First, let's begin with an assumption about the top line. Avon finished FY2011 with $11.3B in revenue, which represented a 4% gain off of the preceding. I model revenue trending from 10% to 5% over the next half decade or so.
Moving onto the cost-side of the equation, there are several items to consider: operating expenses, capital expenditures, and taxes. I model cost of goods sold as 37% of revenue versus 52% for SG&A and 2.6% of capex. Taxes are estimated at 32% of adjusted EBIT (ie. excluding non-cash depreciation charges to keep this a pure operating model.)
We then need to subtract out net increases in working capital. I forecast this not having a meaningful impact in one direction or the other over the explicitly projected period.
Taking a perpetual growth rate of 2.5% and discounting backward by a WACC of 9% yields a fair value figure of $23.56 - virtually in-line with what the market currently assesses.
All of this falls within the context of a battered management team:
Since joining Avon, I've had the opportunity to meet many associates, visit our largest market, Brazil, and begin to identify our strengths, as well as some of our challenges.

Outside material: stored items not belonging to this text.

(** X6: every trace of [Start] is made of whole iterations.  An iteration
    is a call of [b.f], then at most one notification, then the wait; a
    warning carries [b.msg], the error that very call returned and the
    delay that is waited for next, and the info message is logged only
    after a call that returned no error.  After a call that reports
    completion, and after a wait cut short by [quit], the only thing that
    follows is [close(b.done)]. *)
Theorem Start_trace_well_formed (b : backoff) (ts : list turn) :
  well_formed (msg b) (fst (Start b ts)) = true.
Proof. rewrite fst_Start. apply loop_well_formed. Qed.

(** ** After the loop has returned *)

Lemma loop_exited_app (b : backoff) (ts rest : list turn) :
  forall l, snd (loop b l ts) = Exited -> loop b l (ts ++ rest) = loop b l ts.
Proof.
  induction ts as [|t ts IH]; intros l Hex; [discriminate|].
  cbn [app loop] in *. destruct (step b l t) as [evs [l'|]]; [|reflexivity].
  destruct (loop b l' ts) as [evs' en] eqn:Hl. cbn [snd] in Hex. subst en.
  rewrite (IH l'); rewrite Hl; reflexivity.
Qed.

(** X7: once [Start] has returned, by completion or by cancellation,
    nothing that the environment might still offer changes what it did:
    [b.f] is not called again, nothing more is logged or waited for. *)
Theorem Start_returns_for_good (b : backoff) (ts rest : list turn) :
  snd (Start b ts) = Exited ->
  Start b (ts ++ rest) = Start b ts.
Proof.
  rewrite snd_Start. intros Hex. unfold Start.
  now rewrite (loop_exited_app b ts rest (entry b) Hex).
Qed.

Lemma Start_returns_for_good_witness :
  Start (New "sync")
    ([failing "timeout" TimerFired; finished None] ++ [idle TimerFired; idle TimerFired])
  = Start (New "sync") [failing "timeout" TimerFired; finished None].
Proof.
  apply (Start_returns_for_good (New "sync")
           [failing "timeout" TimerFired; finished None]
           [idle TimerFired; idle TimerFired] eq_refl).
Defined.

(** ** An initial delay at or above the maximum *)

Lemma grow_at_or_above_max (b : backoff) (l : locals) (err : option error) :
  0 < maxBackoff b <= initialBackoff b ->
  2 * initialBackoff b <= Int64.max_int ->
  l_backoff l = initialBackoff b \/ l_backoff l = maxBackoff b ->
  filter is_Warnf (report b (grow b l err) err) = [] /\
  l_backoff (grow b l err) =
    match err with
    | Some _ => maxBackoff b
    | None => initialBackoff b
    end.
Proof.
  intros Hm Hfit Hl. destruct err as [e|]; cbn [grow].
  - assert (Hr : Int64.in_range (2 * l_backoff l)).
    { unfold Int64.in_range, Int64.min_int, Int64.max_int in *. lia. }
    rewrite (mul_2_fits _ Hr).
    destruct (Z.gtb_spec (2 * l_backoff l) (maxBackoff b)); [|lia].
    split; reflexivity.
  - split; [|reflexivity].
    unfold report. cbn. now destruct (l_shouldLog l).
Qed.

Lemma loop_no_warning (b : backoff) (ts : list turn) :
  0 < maxBackoff b <= initialBackoff b ->
  2 * initialBackoff b <= Int64.max_int ->
  forall l,
    l_backoff l = initialBackoff b \/ l_backoff l = maxBackoff b ->
    filter is_Warnf (fst (loop b l ts)) = [] /\
    waits (fst (loop b l ts)) =
      map (fun t => match f_err t with
                    | Some _ => maxBackoff b
                    | None => initialBackoff b
                    end) (served ts).
Proof.
  intros Hm Hfit. induction ts as [|t ts IH]; intros l Hl.
  - split; reflexivity.
  - cbn [served]. destruct (f_done t) eqn:Hd.
    + cbn [loop]. rewrite (step_done b l t Hd). split; reflexivity.
    + destruct (grow_at_or_above_max b l (f_err t) Hm Hfit Hl) as [Hq Hg].
      rewrite (loop_cons_not_done b l t ts Hd).
      cbn [filter is_Warnf waits map].
      rewrite filter_app, waits_app, waits_report, Hq.
      cbn [app filter is_Warnf waits]. rewrite next_backoff, Hg.
      destruct (sel t).
      * assert (Hn : l_backoff (next b l (f_err t)) = initialBackoff b \/
                     l_backoff (next b l (f_err t)) = maxBackoff b).
        { rewrite next_backoff, Hg. destruct (f_err t); auto. }
        destruct (IH (next b l (f_err t)) Hn) as [IHq IHw].
        split; [assumption|now rewrite IHw].
      * split; reflexivity.
Qed.

(** X9: when [SetInitialBackoff] puts the initial delay [d] at or above a
    positive [maxBackoff] (and its double fits in an [int64]), no failure
    is ever logged: the first doubling already exceeds [maxBackoff], so
    every failure is clamped and suppressed.  The waits of a run are then,
    iteration by iteration, [d] after a call without error and the smaller
    [maxBackoff] after a failure. *)
Theorem initial_above_max_silences_warnings
    (b : backoff) (d : Duration) (ts : list turn) :
  0 < maxBackoff b <= d ->
  2 * d <= Int64.max_int ->
  filter is_Warnf (fst (Start (SetInitialBackoff b d) ts)) = [] /\
  waits (fst (Start (SetInitialBackoff b d) ts)) =
    map (fun t => match f_err t with
                  | Some _ => maxBackoff b
                  | None => d
                  end) (served ts).
Proof.
  intros Hm Hfit.
  destruct (loop_no_warning (SetInitialBackoff b d) ts Hm Hfit
              (entry (SetInitialBackoff b d)) (or_introl eq_refl)) as [Hq Hw].
  rewrite waits_Start, filter_Warnf_Start. split; assumption.
Qed.

Lemma initial_above_max_silences_warnings_witness :
  let b := SetInitialBackoff (New "sync") (120 * Second) in
  let ts := [failing "a" TimerFired; idle TimerFired; failing "b" TimerFired;
             failing "c" QuitClosed; idle TimerFired] in
  filter is_Warnf (fst (Start b ts)) = [] /\
  waits (fst (Start b ts)) = [60 * Second; 120 * Second; 60 * Second; 60 * Second].
Proof.
  apply (initial_above_max_silences_warnings (New "sync") (120 * Second)).
  - vm_compute. split; [reflexivity|discriminate].
  - vm_compute. discriminate.
Defined.

(** ** A maximum of zero *)

Lemma locals_after_zero_max (b : backoff) (pre : list turn) :
  0 < initialBackoff b -> 2 * initialBackoff b <= Int64.max_int ->
  maxBackoff b = 0 ->
  forall l,
    l_backoff l = initialBackoff b \/ l_backoff l = 0 ->
    l_backoff (locals_after b l pre) = initialBackoff b \/
    l_backoff (locals_after b l pre) = 0.
Proof.
  intros Hi Hfit Hm. induction pre as [|t pre IH]; intros l Hl; [assumption|].
  cbn [locals_after fold_left]. fold (locals_after b (next b l (f_err t)) pre).
  apply IH. rewrite next_backoff. destruct (f_err t) as [e|]; cbn [grow].
  - right. rewrite Hm.
    destruct (Z.gtb_spec (Int64.mul (l_backoff l) 2) 0) as [Hgt|Hle]; [reflexivity|].
    cbn [l_backoff]. destruct Hl as [Hl|Hl]; rewrite Hl in *; [|reflexivity].
    rewrite mul_2_fits in Hle; [lia|].
    unfold Int64.in_range, Int64.min_int, Int64.max_int in *. lia.
  - left. reflexivity.
Qed.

Some of these challenges have been self-inflicted and have been well-documented by our management team on previous calls and meetings. Addressing the issues we face requires us to take a fresh appraisal of what we have that works well and what we need to adapt and revamp so we can achieve our full strategic and financial potential.
"Self-inflicted"? That can't be good. From a multiples perspective, Avon is no longer as cheap as it used to be. It trades at a respective 19.8x and 14x past and forward earnings versus 15.5x and 12.8x for Mattel and 19.2x and 13.3x for Altria. If we are looking for a company that is cheap by multiples, Avon is not looking too hot among consumer goods.

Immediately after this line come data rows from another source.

(** * MaxCut with QAOA: a shallow embedding of [05_QAOA.ipynb]

    The notebook solves MaxCut with a hybrid loop: [Build_QAOA] builds a
    parameterised circuit, a simulator returns a histogram of measured
    bit-strings, [get_expval] reduces the histogram to a number with
    [maxcut_cost], and [scipy.optimize.minimize] drives [run_QAOA].

    Python values are embedded as follows.
    - [int] is [Z]; a [str] is a [list ascii] (one entry per character);
    - [float] angles are binary64 numbers ([PrimFloat.float]);
    - the quotient [cost/total_shots] of two Python integers is kept as the
      exact rational ([Q]) that Python's true division rounds to binary64;
      statements about it are chosen so that they also hold of the rounded
      value;
    - qiskit's [QuantumCircuit] is a record of the appended operations,
      with the argument checks of the methods that the notebook calls;
    - a [dict] that is only iterated is an association list in insertion
      order; lists are [list];
    - a raised exception is the [Raise] branch of [result];
    - the module-level list [expval_list] is a field of an explicit store. *)

From Stdlib Require Import List ZArith QArith Lia Bool Ascii String PrimFloat.
From Stdlib Require Import Permutation.
Import ListNotations.

Set Warnings "-inexact-float".
Local Open Scope Z_scope.

(** ** Exceptions and results *)

Module Py.
(** The sum of squares of a vector of zeros of either sign. *)
Lemma sum_squares_signed_zero (n : nat) (d : list float) :
  (forall i, i < n -> (rd d i =? 0)%float = true) ->
  for_range 0 n (fun i sum => (sum + rd d i * rd d i)%float) 0%float = 0%float.
Proof.
  intros Hd. unfold for_range. rewrite Nat.sub_0_r.
  apply (for_count_ind (fun _ sum => sum = 0%float) n 0); [reflexivity|].
  intros i sum Hi ->. rewrite square_of_zero by (apply Hd; lia). reflexivity.
Qed.

(** X12: [cvector_normalize] maps a vector whose elements are all zero, of
    either sign, to the vector of [+0.0] of the same size and orientation
    tag.  An element [-0.0] comes back as [+0.0]: the result is the argument
    exactly when the argument is a well-formed vector of [+0.0]. *)
Theorem cvector_normalize_zero (v : CVector) :
  (forall i, i < v_size v -> (rd (v_data v) i =? 0)%float = true) ->
  cvector_normalize v
  = mkCVector (v_size v) (replicate (v_size v) 0%float) (v_is_col v) /\
  (cvector_normalize v = v <->
   vec_wf v /\ forall i, i < v_size v -> rd (v_data v) i = 0%float).
Proof.
  intros Hz.
  assert (Hn : cvector_normalize v
               = mkCVector (v_size v) (replicate (v_size v) 0%float) (v_is_col v)).
  { unfold cvector_normalize, cvector_magnitude.
    rewrite sum_squares_signed_zero by exact Hz.
    change (PrimFloat.sqrt 0 <=? CLASSIFIER_EPSILON)%float with true. cbv iota.
    reflexivity. }
  split; [exact Hn|]. rewrite Hn.
  destruct v as [n d c]. unfold vec_wf. simpl. split.
  - intros Heq. injection Heq as Hd. rewrite <- Hd.
    split; [apply length_replicate|].
    intros i Hi. unfold rd. rewrite lookup_replicate_2 by exact Hi. reflexivity.
  - intros [Hw Hp]. f_equal.
    apply list_eq. intros i. destruct (decide (i < n)) as [Hi|Hi].
    + rewrite lookup_replicate_2 by exact Hi.
      destruct (lookup_lt_is_Some_2 d i) as [x Hx]; [lia|].
      rewrite Hx. f_equal. rewrite <- (Hp i Hi). apply rd_lookup, Hx.
    + rewrite !lookup_ge_None_2 by (rewrite ?length_replicate; lia). reflexivity.
Qed.

Lemma cvector_normalize_zero_witness :
  cvector_normalize (mkCVector 2 [(-0)%float; 0%float] 1)
  = mkCVector 2 (replicate 2 0%float) 1 /\
  (cvector_normalize (mkCVector 2 [(-0)%float; 0%float] 1)
   = mkCVector 2 [(-0)%float; 0%float] 1 <->
   vec_wf (mkCVector 2 [(-0)%float; 0%float] 1) /\
   forall i, i < 2 -> rd [(-0)%float; 0%float] i = 0%float).
Proof.
  apply (cvector_normalize_zero (mkCVector 2 [(-0)%float; 0%float] 1)).
  intros i Hi. simpl in Hi.
  destruct i as [|[|i]]; [reflexivity | reflexivity | lia].
Defined.

(** X13: [cvector_subtract] raises (an ArgumentError) exactly when the sizes
    differ; otherwise it returns the element-wise differences in a vector of
    the same size, tagged as a row vector whatever the operands are.
    [Vector#-] is this subtraction on a Vector operand and raises a TypeError
    on any other. *)
Theorem cvector_subtract_spec (a b : CVector) :
  (v_size a <> v_size b -> cvector_subtract a b = Raise rb_eArgError) /\
  (v_size a = v_size b ->
   cvector_subtract a b
   = Ok (mkCVector (v_size a)
           (map (fun i => (rd (v_data a) i - rd (v_data b) i)%float)
              (seq 0 (v_size a))) 0)) /\
  rb_cvector_subtract a (RbVector b) = cvector_subtract a b /\
  (forall x, (forall w, x <> RbVector w) ->
     rb_cvector_subtract a x = Raise rb_eTypeError).
Proof.
  split; [apply cvector_subtract_raise|]. split; [|split; [reflexivity|]].
  - intros H. unfold cvector_subtract.
    rewrite (proj2 (Nat.eqb_eq _ _) H). cbn [negb]. f_equal.
    unfold cvector_alloc.
    apply (vec_fill (fun i => (rd (v_data a) i - rd (v_data b) i)%float)).
  - intros x Hx. destruct x; try reflexivity. exfalso. apply (Hx v). reflexivity.
Qed.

With that said, the thing that attracts to me all three of these firms is that they offer excellent dividend yields. Altria offers a dividend yield of 5.2%, trumping Avon's by around 130 basis points. Consensus estimates for Altria's EPS forecast that it will grow by 7.3% to $2.20 in 2012 and then by 7.3% and 6.8% in the following two years. Assuming a multiple of 17x and a conservative 2013 EPS of $2.33, the stock would hit $39.61 for 25.8% upside. Investors looking for both a high dividend yield and strong upside should thus opt for Altria over Avon. The stock is much safer and has significantly greater reward.
Ditto for Mattel over Avon. Mattel offers a dividend yield of 3.6%. Consensus estimate for Mattel's EPS forecast that it will grow by 11% to $2.42 in 2012 and then by 10.3% and 5.6% in the following two years. Assuming a multiple of 17x and a conservative 2013 EPS of $2.61, the stock would hit $44.37 for 30% upside. As the economy nears full employment, parents will be more willing to purchase gifts for children.
Unlike tobacco customers, toy customers (ie. parents) do not have a very inelastic time-insensitive demand for the products they are purchasing. This will make the toy industry a substantial beneficiary of greater consumer expenditures. The same case could be made for Avon, but the upside is not going to be substantial after the buyout bid.